Many people think that weight loss is hard or complicated (or both). And in many ways it is. Never before in the history of time have we had such immediate and easy access to food. Coupled with that is our increasingly sedentary type of lifestyle, which is often combined with work pressures, busy family commitments, and the all-round general “business” of life. None of this bodes well for our health or body weight goals.

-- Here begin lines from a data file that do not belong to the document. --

(** * passport-ubcshib: a shallow embedding of the attribute mapper,
      the environment resolution, the strategy constructor and the logout
      middleware, with the properties of the specification settled on it.

    Sources embedded here:
    - [lib/attributes.js]: [ATTRIBUTE_MAPPINGS], [getFriendlyName],
      [mapAttributes];
    - [index.js]: [UBC_CONFIG], [loadPrivateKey], [extractCertFromMetadata],
      [fetchIdPCertificate], the [UBCStrategy] constructor with its
      [wrappedVerify] and [_fetchCertificate], and the [logout] middleware. *)

From Stdlib Require Import ZArith Ascii String List Bool Lia.
From stdpp Require Import base option list strings pretty gmap.

Local Open Scope string_scope.
Local Open Scope list_scope.
Local Set Warnings "-register-all".

(** ** JavaScript values and plain objects *)

Module JS.

(** The values that flow through the code.  Numbers are the integers (the
    code never computes with them; [NaN] is left out).  [VNative name] is the
    built-in found under [name] on [Object.prototype]: a function for every
    name except ["__proto__"], whose getter yields [Object.prototype]
    itself. *)
Inductive value : Type :=
| VUndefined
| VNull
| VBool (b : bool)
| VNum (n : Z)
| VStr (s : string)
| VArr (elems : list value)
| VObj (props : list (string * value))
| VNative (name : string).

(** A plain object ([{}] or an object literal): its own enumerable
    properties in enumeration order, each key once.  Every such object
    inherits from [Object.prototype]. *)
Definition obj : Type := list (string * value).

Definition keys (o : obj) : list string := map fst o.

(** Each own key occurs once. *)
Definition wf_obj (o : obj) : Prop := NoDup (keys o).

(** ToBoolean. *)
Definition truthy (v : value) : bool :=
  match v with
  | VUndefined | VNull => false
  | VBool b => b
  | VNum n => negb (n =? 0)%Z
  | VStr s => negb (String.eqb s "")
  | VArr _ | VObj _ | VNative _ => true
  end.

(** [a || b] and [a && b] on values. *)
Definition js_or (a b : value) : value := if truthy a then a else b.
Definition js_and (a b : value) : value := if truthy a then b else a.

(** The property names of [Object.prototype]. *)
Definition Object_prototype_names : list string :=
  [ "constructor"; "__defineGetter__"; "__defineSetter__"; "hasOwnProperty";
    "__lookupGetter__"; "__lookupSetter__"; "isPrototypeOf";
    "propertyIsEnumerable"; "toString"; "valueOf"; "__proto__";
    "toLocaleString" ].

Definition is_prototype_name (k : string) : bool :=
  existsb (String.eqb k) Object_prototype_names.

Most weight loss programs out there suggest that you have to:

  • Severely restrict your calories.
  • Deny yourself food groups (dairy, wheat, fat).
  • Eat only prepackaged “diet” food.
  • Get injections or ingest drops.
  • Dance naked under the moonlight while sprinkling pixie dust and praying to the weight loss gods that be to grant you your ‘ideal body’… okay…I made that one up but honestly most diets out there are just that nutty!!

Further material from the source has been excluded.